● What is required
Read the records beneath this task and copy every line that contains the string "repeat".

● Items listed in a dataset

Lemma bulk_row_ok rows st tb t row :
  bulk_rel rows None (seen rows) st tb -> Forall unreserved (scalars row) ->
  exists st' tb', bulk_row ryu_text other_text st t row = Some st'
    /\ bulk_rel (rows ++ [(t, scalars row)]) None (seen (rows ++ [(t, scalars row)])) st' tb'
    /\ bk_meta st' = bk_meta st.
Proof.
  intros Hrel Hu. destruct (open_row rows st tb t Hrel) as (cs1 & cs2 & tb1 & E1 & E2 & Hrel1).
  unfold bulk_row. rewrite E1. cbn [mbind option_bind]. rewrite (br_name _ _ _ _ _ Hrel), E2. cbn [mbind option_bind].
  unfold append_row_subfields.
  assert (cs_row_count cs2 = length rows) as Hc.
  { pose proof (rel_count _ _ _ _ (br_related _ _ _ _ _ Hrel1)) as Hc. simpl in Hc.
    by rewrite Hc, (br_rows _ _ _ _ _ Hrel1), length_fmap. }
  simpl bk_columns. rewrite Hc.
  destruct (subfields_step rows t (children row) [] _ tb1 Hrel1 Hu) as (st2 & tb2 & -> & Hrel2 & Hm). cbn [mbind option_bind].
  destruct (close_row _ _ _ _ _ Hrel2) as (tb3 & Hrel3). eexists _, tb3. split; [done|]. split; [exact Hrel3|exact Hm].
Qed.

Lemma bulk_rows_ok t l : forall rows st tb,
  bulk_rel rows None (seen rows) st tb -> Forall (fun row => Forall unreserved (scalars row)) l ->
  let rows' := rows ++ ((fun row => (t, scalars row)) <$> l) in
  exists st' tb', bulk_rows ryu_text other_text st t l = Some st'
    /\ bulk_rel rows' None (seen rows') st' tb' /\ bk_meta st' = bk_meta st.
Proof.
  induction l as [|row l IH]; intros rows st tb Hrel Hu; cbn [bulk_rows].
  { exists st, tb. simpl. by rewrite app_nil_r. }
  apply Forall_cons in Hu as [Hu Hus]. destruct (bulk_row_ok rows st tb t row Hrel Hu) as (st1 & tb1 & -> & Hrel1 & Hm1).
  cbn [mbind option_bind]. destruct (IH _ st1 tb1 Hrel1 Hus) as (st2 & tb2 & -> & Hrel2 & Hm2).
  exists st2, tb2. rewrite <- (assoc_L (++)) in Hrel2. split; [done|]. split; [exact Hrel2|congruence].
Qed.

* * *

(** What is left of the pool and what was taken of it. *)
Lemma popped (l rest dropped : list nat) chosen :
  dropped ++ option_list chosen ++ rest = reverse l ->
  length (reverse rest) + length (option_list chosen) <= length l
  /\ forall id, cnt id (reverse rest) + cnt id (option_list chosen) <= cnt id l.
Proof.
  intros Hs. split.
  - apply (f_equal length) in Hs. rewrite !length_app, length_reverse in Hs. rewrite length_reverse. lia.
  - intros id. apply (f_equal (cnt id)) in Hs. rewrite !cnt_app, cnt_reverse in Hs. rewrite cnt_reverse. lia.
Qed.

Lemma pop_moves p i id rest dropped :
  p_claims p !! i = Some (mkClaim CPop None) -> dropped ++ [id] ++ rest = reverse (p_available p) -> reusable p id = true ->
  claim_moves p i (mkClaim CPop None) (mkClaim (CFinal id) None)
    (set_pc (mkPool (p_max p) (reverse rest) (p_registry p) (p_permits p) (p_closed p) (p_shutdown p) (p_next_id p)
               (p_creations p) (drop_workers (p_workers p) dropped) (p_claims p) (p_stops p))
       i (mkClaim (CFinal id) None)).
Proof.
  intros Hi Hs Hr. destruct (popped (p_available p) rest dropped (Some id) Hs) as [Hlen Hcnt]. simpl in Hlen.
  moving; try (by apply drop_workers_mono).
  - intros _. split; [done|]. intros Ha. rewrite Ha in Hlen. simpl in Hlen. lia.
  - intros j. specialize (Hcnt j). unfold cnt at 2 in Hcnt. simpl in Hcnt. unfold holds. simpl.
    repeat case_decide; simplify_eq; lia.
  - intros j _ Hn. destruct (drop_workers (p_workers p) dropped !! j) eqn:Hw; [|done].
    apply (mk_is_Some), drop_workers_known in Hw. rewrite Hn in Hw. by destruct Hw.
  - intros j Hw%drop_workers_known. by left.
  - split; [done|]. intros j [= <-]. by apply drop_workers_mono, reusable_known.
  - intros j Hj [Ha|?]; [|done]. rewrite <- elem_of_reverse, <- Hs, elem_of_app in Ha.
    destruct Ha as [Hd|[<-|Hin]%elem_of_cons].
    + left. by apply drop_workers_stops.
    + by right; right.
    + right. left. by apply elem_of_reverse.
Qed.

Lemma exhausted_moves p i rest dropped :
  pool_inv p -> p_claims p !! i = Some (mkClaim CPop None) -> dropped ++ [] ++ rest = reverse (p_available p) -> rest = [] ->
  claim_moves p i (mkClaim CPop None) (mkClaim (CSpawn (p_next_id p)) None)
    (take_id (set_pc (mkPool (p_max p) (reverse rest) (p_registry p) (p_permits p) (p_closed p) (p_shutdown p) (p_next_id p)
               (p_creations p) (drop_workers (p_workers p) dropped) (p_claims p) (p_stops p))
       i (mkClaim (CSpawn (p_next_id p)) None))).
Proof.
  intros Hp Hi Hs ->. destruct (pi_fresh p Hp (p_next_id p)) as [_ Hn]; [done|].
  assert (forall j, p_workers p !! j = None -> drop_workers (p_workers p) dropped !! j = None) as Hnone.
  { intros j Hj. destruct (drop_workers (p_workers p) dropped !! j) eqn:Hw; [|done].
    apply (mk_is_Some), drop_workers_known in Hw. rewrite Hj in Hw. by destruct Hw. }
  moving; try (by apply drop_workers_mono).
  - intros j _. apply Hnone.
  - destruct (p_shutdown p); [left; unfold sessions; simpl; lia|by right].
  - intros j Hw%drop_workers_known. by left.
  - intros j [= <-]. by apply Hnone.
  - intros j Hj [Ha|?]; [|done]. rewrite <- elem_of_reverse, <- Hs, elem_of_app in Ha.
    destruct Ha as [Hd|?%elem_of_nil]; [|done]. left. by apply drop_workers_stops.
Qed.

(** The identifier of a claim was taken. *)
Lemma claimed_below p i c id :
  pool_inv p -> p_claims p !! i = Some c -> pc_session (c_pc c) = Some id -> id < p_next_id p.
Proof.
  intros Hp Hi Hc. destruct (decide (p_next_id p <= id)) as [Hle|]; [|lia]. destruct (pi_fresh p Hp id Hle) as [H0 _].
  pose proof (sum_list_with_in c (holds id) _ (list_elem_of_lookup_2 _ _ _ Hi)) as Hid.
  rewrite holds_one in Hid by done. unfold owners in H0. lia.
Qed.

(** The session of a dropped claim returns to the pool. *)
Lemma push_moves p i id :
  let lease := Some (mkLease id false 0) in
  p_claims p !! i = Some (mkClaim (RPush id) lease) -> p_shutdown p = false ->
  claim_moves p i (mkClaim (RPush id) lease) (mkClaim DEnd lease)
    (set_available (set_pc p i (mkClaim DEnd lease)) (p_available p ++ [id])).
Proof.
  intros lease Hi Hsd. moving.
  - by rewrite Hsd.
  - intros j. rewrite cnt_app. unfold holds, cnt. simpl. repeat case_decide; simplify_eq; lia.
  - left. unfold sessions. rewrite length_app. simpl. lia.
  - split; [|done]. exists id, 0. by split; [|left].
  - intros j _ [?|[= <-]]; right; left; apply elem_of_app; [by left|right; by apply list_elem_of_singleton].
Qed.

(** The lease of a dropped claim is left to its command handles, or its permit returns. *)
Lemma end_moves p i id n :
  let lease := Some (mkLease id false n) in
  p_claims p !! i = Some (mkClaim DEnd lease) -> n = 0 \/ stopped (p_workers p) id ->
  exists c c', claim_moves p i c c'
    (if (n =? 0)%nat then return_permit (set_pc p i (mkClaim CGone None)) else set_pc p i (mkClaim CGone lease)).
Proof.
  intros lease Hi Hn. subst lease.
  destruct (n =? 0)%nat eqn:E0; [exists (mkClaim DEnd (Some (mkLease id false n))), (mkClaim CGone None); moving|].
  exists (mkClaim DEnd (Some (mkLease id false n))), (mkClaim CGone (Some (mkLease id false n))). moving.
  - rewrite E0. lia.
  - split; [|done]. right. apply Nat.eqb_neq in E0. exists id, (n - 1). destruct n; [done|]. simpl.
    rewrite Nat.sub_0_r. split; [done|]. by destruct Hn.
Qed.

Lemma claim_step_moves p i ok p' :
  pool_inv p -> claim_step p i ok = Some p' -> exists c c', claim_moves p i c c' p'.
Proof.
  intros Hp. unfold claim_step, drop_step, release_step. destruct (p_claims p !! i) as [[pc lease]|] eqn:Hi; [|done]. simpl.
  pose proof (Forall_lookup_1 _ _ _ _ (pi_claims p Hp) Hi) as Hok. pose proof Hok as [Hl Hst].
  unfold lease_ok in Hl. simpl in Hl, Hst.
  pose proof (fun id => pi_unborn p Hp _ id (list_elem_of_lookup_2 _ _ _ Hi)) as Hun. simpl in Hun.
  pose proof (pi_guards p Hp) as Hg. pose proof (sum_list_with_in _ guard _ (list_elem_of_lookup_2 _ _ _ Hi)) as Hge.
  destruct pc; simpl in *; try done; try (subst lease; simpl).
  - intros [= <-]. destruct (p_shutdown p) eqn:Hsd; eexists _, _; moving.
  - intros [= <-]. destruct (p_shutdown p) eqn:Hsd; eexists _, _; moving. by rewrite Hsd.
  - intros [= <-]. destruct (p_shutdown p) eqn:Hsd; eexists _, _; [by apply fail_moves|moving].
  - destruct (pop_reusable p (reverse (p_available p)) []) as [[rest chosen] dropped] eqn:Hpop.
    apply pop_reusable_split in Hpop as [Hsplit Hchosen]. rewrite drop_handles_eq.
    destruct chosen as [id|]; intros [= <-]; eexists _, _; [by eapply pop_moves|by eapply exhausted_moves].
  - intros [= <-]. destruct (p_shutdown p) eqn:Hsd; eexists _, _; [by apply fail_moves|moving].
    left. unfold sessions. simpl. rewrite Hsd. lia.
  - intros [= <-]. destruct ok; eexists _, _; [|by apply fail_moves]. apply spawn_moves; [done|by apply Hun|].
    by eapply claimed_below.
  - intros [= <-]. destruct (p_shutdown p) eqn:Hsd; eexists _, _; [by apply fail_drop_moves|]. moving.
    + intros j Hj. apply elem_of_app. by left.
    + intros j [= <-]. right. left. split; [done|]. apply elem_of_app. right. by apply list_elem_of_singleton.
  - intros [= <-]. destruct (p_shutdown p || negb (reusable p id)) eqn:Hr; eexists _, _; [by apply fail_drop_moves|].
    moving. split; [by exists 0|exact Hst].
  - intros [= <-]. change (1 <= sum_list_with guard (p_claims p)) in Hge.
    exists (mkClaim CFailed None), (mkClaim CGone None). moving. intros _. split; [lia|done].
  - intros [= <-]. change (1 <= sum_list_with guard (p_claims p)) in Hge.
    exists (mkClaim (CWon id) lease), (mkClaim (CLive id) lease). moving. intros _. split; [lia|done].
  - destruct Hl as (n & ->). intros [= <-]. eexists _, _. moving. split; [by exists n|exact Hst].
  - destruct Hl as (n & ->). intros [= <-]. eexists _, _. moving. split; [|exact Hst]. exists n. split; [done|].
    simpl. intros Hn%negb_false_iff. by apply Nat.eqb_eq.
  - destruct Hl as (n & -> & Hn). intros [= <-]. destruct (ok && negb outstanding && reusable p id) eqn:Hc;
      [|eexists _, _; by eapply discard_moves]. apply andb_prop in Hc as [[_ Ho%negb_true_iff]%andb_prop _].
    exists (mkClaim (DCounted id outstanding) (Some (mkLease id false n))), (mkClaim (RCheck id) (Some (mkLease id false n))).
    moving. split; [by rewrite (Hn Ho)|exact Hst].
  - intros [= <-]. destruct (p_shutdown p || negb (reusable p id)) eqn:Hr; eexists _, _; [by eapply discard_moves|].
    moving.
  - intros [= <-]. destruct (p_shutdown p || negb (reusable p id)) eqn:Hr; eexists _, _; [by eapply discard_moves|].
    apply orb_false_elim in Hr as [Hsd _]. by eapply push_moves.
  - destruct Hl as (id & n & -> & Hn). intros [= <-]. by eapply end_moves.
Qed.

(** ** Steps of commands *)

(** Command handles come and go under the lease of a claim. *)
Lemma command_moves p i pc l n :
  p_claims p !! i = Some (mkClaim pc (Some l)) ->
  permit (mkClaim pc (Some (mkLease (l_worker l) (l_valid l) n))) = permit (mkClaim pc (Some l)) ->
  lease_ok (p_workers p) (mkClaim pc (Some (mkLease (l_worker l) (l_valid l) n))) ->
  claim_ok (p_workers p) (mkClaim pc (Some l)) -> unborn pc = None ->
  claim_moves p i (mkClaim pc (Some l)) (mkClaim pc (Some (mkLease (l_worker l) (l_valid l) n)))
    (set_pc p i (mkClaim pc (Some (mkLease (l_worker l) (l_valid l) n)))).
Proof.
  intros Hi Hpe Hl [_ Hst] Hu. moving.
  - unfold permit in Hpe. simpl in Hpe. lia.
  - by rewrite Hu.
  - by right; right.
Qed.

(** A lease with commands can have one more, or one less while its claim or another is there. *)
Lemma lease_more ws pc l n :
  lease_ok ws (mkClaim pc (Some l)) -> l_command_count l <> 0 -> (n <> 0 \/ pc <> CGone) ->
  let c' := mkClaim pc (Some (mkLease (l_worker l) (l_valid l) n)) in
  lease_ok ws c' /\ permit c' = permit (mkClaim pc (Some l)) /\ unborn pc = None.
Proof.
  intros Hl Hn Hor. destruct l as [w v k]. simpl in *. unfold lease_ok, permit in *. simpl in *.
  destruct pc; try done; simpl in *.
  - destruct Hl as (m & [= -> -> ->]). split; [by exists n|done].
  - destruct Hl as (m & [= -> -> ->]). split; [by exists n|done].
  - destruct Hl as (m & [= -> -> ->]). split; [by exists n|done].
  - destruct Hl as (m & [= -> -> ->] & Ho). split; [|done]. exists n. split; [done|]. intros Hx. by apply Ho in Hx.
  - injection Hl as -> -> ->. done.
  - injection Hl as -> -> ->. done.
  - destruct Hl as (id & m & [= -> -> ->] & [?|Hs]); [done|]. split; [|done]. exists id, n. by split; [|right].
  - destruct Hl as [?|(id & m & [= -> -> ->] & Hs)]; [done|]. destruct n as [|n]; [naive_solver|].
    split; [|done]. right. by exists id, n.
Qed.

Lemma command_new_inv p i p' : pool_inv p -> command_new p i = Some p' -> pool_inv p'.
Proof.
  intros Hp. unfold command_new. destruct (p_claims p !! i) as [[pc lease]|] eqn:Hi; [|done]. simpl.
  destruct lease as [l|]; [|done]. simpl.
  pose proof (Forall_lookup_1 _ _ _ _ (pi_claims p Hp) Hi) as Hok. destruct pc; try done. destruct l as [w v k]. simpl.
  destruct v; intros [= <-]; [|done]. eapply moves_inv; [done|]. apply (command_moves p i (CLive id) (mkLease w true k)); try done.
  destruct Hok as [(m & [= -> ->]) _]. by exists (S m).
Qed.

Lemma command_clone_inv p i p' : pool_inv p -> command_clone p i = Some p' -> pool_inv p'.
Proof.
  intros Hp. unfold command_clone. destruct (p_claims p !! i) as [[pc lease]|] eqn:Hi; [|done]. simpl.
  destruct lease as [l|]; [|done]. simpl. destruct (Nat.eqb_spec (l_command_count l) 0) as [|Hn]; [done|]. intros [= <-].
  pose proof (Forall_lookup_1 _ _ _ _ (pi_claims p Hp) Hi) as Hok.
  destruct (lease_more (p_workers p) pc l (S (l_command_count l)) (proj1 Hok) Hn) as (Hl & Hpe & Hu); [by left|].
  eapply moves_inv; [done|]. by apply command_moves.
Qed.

* * *

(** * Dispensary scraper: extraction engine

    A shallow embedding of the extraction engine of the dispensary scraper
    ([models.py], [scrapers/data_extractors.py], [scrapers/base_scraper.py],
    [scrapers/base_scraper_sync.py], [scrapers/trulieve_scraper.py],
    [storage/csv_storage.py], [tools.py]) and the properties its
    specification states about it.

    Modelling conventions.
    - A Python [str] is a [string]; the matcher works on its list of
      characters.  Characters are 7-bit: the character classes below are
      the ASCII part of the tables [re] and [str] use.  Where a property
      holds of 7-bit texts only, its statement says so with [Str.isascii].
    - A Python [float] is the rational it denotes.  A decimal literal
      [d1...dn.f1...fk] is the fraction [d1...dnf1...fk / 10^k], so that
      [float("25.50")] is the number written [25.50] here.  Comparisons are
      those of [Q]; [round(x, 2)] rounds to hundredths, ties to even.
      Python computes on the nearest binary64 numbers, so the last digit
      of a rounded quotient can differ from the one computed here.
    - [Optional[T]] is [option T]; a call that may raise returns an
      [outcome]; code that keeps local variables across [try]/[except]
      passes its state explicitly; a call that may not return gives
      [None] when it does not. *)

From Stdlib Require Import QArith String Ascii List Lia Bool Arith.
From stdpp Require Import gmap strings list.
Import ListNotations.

● Finished exercise
    repeat case_decide; simplify_eq; lia.
  - intros j. rewrite cnt_app. unfold holds, cnt. simpl. repeat case_decide; simplify_eq; lia.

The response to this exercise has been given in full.